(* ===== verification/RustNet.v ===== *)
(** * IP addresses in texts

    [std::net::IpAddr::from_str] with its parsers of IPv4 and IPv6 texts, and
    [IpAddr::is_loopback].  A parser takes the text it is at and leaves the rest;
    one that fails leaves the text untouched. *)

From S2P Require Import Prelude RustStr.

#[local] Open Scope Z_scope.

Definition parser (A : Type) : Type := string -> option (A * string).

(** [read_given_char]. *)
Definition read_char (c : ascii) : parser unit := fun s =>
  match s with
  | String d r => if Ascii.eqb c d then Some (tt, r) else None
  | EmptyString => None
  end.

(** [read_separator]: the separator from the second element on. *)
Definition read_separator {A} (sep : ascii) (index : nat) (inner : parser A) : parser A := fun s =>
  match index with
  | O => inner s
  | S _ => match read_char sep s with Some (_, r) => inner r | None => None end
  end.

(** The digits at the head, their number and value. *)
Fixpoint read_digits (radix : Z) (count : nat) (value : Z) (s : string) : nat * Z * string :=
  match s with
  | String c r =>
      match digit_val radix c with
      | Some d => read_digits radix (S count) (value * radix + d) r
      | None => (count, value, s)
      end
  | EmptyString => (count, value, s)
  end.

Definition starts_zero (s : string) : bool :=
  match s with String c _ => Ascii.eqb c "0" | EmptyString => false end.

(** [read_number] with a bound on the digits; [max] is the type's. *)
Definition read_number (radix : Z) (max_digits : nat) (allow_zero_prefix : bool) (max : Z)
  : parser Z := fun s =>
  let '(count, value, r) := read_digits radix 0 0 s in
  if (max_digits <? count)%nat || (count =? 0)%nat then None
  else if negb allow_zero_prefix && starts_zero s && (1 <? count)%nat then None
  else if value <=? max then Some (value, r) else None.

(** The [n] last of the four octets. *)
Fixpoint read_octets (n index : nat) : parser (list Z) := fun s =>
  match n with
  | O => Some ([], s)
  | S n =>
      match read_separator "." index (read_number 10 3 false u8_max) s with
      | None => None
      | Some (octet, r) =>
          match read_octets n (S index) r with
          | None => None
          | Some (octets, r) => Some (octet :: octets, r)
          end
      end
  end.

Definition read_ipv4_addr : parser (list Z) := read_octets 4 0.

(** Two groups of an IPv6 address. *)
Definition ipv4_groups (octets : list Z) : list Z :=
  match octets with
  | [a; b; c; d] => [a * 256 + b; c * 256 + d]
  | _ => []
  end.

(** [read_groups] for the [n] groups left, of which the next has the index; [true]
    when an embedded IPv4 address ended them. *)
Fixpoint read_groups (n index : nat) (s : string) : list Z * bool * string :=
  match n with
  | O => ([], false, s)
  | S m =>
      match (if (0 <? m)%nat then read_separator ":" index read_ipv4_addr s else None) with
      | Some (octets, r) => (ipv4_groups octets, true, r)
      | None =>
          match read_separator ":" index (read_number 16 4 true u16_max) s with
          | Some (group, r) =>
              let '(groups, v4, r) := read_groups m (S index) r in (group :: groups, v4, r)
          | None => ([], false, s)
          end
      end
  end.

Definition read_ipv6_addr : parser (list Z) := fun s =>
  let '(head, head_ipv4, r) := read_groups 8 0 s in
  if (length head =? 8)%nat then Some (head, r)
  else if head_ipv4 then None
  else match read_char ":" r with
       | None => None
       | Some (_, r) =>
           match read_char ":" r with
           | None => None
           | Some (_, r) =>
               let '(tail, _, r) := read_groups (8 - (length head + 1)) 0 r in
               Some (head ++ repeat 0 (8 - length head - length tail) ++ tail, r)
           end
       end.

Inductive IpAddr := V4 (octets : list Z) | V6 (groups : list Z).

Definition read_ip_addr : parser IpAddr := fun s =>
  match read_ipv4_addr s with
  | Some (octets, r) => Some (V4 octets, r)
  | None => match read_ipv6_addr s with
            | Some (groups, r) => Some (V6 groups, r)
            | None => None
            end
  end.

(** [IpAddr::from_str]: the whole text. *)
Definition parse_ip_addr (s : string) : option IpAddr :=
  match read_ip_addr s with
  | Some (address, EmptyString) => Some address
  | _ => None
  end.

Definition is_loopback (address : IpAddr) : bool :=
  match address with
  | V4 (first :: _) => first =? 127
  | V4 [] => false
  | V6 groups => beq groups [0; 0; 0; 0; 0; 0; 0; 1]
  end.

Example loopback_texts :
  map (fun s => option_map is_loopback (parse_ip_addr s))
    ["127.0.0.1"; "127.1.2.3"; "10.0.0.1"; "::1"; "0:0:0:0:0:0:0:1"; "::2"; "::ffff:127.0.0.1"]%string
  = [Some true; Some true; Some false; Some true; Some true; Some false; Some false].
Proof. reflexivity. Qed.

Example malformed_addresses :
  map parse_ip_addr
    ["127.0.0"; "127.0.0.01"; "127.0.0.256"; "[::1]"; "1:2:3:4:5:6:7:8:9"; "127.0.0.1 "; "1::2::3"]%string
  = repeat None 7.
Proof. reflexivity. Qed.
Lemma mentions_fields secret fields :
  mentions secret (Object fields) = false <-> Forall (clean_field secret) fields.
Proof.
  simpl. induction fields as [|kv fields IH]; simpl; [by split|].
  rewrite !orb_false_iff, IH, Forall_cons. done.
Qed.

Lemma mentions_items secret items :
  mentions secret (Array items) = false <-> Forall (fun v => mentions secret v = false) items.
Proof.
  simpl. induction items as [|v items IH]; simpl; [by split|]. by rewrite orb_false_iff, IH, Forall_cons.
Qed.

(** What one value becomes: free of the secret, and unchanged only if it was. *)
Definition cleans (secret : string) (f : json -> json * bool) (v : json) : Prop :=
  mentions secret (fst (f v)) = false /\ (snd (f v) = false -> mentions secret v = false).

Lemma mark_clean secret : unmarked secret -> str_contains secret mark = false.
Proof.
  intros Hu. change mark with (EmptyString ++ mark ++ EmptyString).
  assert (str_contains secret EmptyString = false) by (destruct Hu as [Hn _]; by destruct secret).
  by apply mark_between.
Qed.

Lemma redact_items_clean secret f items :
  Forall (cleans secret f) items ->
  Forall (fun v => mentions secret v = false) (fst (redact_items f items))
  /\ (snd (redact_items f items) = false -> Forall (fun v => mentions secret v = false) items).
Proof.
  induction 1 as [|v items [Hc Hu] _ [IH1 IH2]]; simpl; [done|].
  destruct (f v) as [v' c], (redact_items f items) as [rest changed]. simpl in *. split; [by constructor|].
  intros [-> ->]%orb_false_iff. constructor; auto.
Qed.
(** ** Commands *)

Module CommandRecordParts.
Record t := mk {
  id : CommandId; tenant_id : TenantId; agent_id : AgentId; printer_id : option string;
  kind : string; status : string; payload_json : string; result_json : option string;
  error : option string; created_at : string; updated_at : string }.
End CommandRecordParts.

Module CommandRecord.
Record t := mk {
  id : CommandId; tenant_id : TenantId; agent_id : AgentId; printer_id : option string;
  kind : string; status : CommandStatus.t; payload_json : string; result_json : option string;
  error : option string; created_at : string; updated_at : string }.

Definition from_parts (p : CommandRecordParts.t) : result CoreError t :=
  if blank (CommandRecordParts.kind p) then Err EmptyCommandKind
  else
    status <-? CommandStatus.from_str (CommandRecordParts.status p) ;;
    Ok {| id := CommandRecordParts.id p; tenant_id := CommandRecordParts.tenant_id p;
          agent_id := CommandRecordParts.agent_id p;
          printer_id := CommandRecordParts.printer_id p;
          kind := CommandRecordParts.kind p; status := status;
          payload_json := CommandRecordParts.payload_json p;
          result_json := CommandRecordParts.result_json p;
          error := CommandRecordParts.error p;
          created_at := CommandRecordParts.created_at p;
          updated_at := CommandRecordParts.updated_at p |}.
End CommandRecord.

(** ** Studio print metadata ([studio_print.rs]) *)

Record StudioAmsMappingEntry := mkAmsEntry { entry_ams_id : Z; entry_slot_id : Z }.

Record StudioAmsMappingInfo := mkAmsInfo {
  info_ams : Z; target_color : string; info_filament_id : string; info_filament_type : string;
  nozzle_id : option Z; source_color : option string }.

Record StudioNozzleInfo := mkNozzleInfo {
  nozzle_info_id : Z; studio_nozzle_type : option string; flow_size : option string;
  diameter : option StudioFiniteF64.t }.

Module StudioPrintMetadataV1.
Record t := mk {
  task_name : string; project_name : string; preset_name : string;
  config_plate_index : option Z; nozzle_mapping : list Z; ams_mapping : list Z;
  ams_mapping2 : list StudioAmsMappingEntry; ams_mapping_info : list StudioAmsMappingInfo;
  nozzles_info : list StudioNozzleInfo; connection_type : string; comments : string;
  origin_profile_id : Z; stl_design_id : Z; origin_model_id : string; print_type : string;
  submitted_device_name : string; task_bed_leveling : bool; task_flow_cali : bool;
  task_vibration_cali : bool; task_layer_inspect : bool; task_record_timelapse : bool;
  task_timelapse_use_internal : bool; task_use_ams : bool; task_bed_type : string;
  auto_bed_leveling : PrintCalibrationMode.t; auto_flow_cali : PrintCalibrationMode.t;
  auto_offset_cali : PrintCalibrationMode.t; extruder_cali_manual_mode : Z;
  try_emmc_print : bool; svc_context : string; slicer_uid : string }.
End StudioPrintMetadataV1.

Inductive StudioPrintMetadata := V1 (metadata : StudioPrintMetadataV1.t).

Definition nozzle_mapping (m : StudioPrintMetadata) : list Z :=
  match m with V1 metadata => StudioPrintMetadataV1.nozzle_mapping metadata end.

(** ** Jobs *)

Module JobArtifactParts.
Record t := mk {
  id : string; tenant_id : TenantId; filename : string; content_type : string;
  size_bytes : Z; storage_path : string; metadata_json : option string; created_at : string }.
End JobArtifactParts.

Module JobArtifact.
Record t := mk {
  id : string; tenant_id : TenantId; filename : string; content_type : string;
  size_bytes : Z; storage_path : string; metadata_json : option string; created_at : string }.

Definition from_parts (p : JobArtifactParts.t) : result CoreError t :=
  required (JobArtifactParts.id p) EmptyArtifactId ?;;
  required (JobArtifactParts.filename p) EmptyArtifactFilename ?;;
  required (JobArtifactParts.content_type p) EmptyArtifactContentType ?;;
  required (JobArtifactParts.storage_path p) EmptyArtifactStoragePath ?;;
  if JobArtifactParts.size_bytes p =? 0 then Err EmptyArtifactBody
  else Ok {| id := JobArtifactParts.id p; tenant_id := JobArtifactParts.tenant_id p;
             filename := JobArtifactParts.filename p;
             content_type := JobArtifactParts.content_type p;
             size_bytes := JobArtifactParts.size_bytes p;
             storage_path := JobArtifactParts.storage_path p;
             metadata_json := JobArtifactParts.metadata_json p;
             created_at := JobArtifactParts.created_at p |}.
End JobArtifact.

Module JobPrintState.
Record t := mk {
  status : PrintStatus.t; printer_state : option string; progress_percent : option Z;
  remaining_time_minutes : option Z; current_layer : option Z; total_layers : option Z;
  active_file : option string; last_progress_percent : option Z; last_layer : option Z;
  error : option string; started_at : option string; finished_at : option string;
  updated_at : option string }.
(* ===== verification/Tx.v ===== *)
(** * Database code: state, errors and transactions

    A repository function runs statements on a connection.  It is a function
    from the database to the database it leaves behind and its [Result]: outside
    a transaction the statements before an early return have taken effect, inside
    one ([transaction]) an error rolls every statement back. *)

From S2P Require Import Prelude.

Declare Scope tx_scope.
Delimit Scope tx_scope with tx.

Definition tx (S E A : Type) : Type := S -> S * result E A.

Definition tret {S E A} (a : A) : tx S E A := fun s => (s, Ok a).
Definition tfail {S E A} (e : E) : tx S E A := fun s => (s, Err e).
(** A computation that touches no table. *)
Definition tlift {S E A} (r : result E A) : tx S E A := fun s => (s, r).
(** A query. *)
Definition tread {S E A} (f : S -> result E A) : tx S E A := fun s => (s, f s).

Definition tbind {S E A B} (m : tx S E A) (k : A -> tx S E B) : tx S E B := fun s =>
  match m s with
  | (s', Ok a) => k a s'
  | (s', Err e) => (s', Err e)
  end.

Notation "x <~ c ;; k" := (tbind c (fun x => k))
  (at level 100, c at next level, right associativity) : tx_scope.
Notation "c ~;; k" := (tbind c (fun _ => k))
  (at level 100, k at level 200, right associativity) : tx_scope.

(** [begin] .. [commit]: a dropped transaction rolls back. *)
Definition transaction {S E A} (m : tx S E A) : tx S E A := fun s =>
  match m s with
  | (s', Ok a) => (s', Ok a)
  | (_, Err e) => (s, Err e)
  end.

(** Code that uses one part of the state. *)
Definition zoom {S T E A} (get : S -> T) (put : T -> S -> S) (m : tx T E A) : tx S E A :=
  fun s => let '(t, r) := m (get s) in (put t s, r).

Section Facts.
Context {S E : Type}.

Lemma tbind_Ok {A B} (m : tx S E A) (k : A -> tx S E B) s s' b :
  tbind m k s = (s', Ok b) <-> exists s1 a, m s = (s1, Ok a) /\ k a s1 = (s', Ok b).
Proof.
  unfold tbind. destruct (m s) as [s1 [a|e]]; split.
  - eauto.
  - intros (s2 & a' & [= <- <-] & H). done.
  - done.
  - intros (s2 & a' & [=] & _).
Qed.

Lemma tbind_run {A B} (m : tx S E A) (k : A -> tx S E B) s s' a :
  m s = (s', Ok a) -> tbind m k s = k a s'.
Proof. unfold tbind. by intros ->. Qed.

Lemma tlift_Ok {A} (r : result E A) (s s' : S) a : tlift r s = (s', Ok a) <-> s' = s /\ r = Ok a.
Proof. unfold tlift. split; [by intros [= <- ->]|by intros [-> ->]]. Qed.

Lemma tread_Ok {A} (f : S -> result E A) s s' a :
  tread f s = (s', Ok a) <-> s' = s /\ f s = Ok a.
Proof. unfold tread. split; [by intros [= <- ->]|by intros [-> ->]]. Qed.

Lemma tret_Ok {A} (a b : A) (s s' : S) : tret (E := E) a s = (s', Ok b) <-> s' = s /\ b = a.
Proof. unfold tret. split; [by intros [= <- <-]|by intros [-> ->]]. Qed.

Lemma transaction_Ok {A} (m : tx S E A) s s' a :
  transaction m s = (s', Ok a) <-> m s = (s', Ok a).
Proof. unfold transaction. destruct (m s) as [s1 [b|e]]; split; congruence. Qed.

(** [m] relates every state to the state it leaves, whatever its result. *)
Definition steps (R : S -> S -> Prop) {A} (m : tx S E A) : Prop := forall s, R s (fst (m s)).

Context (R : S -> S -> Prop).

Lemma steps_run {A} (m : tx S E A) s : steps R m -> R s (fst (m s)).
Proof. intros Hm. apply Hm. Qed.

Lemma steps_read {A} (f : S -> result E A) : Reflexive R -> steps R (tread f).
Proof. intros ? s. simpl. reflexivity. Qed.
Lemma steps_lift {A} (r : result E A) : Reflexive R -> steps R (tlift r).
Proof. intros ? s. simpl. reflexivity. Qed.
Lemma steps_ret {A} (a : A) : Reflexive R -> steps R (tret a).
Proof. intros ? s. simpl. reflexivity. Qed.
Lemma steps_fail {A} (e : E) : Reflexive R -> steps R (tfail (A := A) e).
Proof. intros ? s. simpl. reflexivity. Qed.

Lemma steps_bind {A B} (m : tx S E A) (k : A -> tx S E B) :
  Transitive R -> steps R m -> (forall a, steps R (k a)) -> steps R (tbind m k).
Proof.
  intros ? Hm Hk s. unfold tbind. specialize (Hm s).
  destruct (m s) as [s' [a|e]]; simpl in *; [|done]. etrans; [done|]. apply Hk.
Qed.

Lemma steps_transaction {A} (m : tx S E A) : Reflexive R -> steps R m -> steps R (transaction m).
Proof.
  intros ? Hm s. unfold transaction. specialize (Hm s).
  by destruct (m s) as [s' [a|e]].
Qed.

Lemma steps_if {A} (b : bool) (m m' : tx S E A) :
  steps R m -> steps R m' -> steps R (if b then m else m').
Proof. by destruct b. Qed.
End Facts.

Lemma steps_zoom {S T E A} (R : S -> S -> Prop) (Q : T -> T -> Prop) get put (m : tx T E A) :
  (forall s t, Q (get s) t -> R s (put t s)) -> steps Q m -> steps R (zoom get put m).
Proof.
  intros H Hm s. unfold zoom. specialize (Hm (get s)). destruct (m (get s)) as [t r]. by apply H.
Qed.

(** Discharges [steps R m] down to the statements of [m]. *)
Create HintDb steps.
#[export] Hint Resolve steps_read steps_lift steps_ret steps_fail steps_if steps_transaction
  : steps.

══════════════════════════════

## What is required
Each line from the one holding "Transitive R ->" through the last line of the data is to be transcribed exactly, with nothing else added.

## The answer
  Transitive R -> steps R m -> (forall a, steps R (k a)) -> steps R (tbind m k).
Proof.
  intros ? Hm Hk s. unfold tbind. specialize (Hm s).
  destruct (m s) as [s' [a|e]]; simpl in *; [|done]. etrans; [done|]. apply Hk.
Qed.

Lemma steps_transaction {A} (m : tx S E A) : Reflexive R -> steps R m -> steps R (transaction m).
Proof.
  intros ? Hm s. unfold transaction. specialize (Hm s).
  by destruct (m s) as [s' [a|e]].
Qed.

Lemma steps_if {A} (b : bool) (m m' : tx S E A) :
  steps R m -> steps R m' -> steps R (if b then m else m').
Proof. by destruct b. Qed.
End Facts.

Lemma steps_zoom {S T E A} (R : S -> S -> Prop) (Q : T -> T -> Prop) get put (m : tx T E A) :
  (forall s t, Q (get s) t -> R s (put t s)) -> steps Q m -> steps R (zoom get put m).
Proof.
  intros H Hm s. unfold zoom. specialize (Hm (get s)). destruct (m (get s)) as [t r]. by apply H.
Qed.

(** Discharges [steps R m] down to the statements of [m]. *)
Create HintDb steps.
#[export] Hint Resolve steps_read steps_lift steps_ret steps_fail steps_if steps_transaction
  : steps.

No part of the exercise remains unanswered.